HOW TO COMPLETE THIS TASK: Hunt for the word "accepting" across the entries below, copying each line that holds it.

─── GIVEN ENTRIES ───

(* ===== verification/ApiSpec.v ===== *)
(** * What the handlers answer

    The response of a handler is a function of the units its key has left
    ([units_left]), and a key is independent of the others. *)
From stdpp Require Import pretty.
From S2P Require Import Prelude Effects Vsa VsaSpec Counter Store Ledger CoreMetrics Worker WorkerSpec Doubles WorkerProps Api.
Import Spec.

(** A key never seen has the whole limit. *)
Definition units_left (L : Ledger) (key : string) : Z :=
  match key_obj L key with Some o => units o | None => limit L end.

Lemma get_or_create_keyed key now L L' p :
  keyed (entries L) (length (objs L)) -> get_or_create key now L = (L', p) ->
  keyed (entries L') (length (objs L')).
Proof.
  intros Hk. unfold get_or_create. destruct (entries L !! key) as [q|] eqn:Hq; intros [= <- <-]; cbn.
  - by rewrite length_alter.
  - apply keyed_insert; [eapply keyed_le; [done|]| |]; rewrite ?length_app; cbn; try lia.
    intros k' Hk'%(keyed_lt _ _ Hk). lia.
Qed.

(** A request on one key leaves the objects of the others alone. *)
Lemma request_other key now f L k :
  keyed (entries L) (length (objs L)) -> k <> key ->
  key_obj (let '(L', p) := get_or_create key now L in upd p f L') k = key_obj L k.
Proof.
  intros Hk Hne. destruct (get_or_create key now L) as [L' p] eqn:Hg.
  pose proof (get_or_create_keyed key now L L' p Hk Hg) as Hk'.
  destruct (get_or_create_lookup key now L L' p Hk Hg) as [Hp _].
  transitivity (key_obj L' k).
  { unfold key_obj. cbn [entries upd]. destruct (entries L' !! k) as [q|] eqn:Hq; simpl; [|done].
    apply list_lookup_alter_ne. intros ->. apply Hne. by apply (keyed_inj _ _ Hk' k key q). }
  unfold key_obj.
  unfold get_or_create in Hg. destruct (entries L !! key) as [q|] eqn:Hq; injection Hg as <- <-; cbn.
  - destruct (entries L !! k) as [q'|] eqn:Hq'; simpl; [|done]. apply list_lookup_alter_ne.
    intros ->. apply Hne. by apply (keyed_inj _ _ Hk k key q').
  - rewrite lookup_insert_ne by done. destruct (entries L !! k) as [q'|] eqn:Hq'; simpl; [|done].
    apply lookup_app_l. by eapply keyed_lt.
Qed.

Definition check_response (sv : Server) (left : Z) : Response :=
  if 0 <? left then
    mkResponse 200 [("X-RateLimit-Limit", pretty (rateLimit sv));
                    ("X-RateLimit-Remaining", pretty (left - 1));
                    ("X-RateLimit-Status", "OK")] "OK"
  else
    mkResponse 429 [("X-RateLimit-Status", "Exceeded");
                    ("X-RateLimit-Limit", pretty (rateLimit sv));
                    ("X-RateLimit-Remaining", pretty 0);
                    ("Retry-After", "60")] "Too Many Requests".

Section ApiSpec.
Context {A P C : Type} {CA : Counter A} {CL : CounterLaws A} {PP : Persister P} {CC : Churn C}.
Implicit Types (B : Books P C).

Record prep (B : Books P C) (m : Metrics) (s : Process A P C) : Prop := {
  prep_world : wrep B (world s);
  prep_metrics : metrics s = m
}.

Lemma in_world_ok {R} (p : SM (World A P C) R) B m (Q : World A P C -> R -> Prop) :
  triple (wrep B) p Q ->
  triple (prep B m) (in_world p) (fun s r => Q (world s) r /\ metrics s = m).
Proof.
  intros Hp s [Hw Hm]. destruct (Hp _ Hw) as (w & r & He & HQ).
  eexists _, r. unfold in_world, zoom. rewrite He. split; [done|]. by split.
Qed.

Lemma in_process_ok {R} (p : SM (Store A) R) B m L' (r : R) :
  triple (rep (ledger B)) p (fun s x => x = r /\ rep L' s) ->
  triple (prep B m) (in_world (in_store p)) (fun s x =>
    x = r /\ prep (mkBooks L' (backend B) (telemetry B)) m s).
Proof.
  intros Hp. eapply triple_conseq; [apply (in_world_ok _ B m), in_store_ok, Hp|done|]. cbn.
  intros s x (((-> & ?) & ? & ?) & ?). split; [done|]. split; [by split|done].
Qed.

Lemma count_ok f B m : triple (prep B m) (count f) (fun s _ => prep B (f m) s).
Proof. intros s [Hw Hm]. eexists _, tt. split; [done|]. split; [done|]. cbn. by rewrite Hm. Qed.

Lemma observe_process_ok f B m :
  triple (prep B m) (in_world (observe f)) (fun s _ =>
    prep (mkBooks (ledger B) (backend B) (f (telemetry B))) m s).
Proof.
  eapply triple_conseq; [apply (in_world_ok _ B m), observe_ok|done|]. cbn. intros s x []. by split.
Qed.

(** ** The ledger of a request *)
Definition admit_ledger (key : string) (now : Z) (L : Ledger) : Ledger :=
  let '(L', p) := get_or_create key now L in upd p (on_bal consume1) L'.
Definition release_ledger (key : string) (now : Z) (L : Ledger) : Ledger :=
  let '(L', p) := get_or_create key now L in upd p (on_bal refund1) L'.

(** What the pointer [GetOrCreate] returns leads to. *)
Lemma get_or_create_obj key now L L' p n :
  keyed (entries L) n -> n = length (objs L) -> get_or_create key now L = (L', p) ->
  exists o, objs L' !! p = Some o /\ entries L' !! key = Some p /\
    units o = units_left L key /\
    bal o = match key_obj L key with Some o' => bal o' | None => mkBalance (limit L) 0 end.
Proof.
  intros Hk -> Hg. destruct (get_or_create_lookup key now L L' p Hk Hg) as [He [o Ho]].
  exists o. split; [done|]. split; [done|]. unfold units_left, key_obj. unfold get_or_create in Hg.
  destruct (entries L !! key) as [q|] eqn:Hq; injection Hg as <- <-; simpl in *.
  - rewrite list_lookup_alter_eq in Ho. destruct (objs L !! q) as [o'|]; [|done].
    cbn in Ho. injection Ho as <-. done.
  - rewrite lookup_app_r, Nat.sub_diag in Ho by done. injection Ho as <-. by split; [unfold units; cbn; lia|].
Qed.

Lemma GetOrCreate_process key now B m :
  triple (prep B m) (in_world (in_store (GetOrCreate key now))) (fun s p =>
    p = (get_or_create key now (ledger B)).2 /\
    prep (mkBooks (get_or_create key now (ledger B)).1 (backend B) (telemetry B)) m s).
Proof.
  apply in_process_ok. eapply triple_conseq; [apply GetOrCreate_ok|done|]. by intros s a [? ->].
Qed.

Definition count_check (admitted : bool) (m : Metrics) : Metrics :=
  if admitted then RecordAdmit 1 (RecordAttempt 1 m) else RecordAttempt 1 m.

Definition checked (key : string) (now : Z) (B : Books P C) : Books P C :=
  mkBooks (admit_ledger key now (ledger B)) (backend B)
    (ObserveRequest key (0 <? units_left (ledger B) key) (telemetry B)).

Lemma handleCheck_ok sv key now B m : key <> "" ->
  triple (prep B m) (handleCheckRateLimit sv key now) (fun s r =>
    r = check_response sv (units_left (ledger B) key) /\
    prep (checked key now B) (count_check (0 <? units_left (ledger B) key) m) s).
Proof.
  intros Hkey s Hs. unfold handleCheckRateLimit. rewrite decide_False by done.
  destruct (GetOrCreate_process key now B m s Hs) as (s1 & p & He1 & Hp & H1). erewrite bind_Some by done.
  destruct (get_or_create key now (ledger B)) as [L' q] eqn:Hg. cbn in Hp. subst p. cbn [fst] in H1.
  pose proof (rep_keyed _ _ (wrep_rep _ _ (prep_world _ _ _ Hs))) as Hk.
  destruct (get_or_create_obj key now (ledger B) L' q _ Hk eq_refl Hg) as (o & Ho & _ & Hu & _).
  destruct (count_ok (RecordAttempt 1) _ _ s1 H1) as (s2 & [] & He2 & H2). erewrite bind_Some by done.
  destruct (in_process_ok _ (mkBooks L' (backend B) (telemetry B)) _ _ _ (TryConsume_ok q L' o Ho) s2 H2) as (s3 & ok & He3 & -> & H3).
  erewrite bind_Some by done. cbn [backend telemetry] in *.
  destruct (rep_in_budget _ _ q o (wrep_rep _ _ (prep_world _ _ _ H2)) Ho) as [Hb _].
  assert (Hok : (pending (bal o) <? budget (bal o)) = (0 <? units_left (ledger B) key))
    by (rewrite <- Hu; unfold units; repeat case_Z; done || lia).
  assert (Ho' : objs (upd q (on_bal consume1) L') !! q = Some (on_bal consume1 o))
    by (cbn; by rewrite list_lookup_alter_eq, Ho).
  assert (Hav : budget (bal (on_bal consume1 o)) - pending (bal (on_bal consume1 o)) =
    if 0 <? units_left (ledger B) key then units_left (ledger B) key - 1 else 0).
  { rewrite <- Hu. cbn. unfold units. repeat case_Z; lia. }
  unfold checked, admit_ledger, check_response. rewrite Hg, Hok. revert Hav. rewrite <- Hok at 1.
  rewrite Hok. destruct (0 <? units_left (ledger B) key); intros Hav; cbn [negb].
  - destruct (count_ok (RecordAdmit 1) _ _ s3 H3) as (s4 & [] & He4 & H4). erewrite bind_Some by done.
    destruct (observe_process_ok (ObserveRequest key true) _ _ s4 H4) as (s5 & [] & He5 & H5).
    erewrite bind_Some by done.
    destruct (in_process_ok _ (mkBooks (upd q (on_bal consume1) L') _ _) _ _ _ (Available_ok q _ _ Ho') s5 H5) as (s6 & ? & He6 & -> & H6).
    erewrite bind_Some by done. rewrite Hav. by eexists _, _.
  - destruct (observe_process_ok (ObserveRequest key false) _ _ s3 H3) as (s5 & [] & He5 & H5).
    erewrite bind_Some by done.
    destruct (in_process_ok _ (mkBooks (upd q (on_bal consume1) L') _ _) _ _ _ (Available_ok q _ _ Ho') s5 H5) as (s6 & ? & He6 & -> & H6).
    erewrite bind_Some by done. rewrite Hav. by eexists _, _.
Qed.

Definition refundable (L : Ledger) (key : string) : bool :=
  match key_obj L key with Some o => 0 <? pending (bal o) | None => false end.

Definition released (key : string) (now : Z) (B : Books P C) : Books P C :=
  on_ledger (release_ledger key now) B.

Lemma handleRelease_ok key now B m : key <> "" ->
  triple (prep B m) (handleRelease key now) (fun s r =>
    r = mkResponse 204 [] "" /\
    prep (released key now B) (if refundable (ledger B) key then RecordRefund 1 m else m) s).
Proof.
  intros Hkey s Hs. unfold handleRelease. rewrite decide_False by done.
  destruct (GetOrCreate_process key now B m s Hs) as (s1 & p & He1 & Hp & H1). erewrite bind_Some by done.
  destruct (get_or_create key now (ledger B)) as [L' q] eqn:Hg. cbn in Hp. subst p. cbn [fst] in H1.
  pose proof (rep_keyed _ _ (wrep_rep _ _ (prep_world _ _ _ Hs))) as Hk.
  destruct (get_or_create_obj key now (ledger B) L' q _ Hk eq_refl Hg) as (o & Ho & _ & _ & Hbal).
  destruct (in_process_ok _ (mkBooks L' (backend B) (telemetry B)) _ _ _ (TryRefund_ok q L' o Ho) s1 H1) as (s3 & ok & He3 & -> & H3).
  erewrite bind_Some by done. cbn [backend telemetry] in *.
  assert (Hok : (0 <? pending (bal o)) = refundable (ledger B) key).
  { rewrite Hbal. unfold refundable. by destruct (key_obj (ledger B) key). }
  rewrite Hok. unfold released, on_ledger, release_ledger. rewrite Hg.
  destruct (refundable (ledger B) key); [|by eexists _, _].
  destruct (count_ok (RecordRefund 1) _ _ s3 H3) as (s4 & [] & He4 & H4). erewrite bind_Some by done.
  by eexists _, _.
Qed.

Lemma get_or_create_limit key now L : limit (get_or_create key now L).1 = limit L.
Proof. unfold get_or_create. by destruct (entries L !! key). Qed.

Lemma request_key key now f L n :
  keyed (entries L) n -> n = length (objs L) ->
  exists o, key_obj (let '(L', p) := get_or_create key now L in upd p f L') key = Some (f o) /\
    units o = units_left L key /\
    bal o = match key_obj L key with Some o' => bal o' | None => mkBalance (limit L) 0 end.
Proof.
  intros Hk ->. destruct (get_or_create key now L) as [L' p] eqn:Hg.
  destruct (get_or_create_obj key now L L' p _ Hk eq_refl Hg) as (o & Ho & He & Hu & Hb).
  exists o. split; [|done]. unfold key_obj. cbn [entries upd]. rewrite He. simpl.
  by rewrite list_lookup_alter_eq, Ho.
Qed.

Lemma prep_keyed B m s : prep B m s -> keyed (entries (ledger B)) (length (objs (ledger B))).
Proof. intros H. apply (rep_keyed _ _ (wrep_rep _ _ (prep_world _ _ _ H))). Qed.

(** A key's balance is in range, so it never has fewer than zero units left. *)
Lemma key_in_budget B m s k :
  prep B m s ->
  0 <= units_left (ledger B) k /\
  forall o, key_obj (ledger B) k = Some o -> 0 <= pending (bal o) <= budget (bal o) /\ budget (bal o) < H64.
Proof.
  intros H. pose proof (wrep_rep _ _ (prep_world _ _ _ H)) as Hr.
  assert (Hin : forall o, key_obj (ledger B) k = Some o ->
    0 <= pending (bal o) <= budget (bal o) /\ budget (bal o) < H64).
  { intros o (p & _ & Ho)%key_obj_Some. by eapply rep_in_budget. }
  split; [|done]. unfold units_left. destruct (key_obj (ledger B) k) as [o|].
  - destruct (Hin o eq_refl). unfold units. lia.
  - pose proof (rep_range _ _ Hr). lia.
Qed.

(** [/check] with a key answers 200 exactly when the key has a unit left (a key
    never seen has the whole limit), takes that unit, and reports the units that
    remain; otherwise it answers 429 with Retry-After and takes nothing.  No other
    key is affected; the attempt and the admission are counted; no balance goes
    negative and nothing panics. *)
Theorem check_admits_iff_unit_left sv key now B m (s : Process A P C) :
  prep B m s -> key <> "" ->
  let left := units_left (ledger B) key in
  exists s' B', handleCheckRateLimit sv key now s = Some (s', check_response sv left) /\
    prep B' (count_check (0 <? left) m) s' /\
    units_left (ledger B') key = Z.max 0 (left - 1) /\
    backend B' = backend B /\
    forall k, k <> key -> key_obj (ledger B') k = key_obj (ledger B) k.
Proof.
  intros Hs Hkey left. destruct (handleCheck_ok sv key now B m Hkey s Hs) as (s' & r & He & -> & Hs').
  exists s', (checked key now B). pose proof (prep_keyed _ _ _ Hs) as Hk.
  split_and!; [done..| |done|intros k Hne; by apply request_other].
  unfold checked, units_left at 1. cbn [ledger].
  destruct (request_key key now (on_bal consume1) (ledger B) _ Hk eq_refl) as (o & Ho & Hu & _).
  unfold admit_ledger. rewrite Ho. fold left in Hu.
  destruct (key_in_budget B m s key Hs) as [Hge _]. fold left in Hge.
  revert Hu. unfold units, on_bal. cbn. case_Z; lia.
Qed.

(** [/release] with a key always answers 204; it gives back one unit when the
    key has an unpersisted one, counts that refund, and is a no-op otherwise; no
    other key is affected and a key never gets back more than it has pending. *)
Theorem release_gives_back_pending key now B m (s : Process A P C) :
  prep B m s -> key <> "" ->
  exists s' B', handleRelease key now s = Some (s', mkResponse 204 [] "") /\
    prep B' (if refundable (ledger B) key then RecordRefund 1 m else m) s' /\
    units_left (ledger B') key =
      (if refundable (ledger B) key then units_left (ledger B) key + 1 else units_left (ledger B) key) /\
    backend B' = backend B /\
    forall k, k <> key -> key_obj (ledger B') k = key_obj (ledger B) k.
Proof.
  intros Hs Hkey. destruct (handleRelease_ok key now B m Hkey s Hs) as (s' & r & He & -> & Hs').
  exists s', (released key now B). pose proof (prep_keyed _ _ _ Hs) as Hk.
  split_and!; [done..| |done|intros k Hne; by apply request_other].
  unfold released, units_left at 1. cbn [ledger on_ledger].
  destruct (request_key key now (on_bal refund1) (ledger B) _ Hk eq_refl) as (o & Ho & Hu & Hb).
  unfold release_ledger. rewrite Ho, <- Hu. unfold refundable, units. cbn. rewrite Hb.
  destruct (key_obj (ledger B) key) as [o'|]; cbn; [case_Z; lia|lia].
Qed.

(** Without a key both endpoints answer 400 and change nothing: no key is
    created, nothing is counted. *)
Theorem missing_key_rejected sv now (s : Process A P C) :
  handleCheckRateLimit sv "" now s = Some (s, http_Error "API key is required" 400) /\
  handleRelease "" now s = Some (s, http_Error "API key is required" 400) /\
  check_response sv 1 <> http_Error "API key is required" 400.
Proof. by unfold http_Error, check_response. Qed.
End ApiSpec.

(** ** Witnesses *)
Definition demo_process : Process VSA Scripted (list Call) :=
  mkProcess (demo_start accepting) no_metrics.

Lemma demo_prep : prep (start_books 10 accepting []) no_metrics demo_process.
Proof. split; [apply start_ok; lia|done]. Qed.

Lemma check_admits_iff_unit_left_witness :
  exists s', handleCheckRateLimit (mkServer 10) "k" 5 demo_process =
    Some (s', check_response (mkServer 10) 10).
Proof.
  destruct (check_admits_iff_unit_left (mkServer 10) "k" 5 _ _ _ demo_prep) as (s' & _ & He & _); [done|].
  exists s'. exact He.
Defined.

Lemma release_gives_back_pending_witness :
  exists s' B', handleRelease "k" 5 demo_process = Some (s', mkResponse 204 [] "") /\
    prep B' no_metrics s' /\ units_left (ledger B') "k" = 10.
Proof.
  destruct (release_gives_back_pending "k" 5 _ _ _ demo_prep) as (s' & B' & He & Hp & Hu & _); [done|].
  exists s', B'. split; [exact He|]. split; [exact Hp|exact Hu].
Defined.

───

ANSWER FOR THE TASK:
  mkProcess (demo_start accepting) no_metrics.
Lemma demo_prep : prep (start_books 10 accepting []) no_metrics demo_process.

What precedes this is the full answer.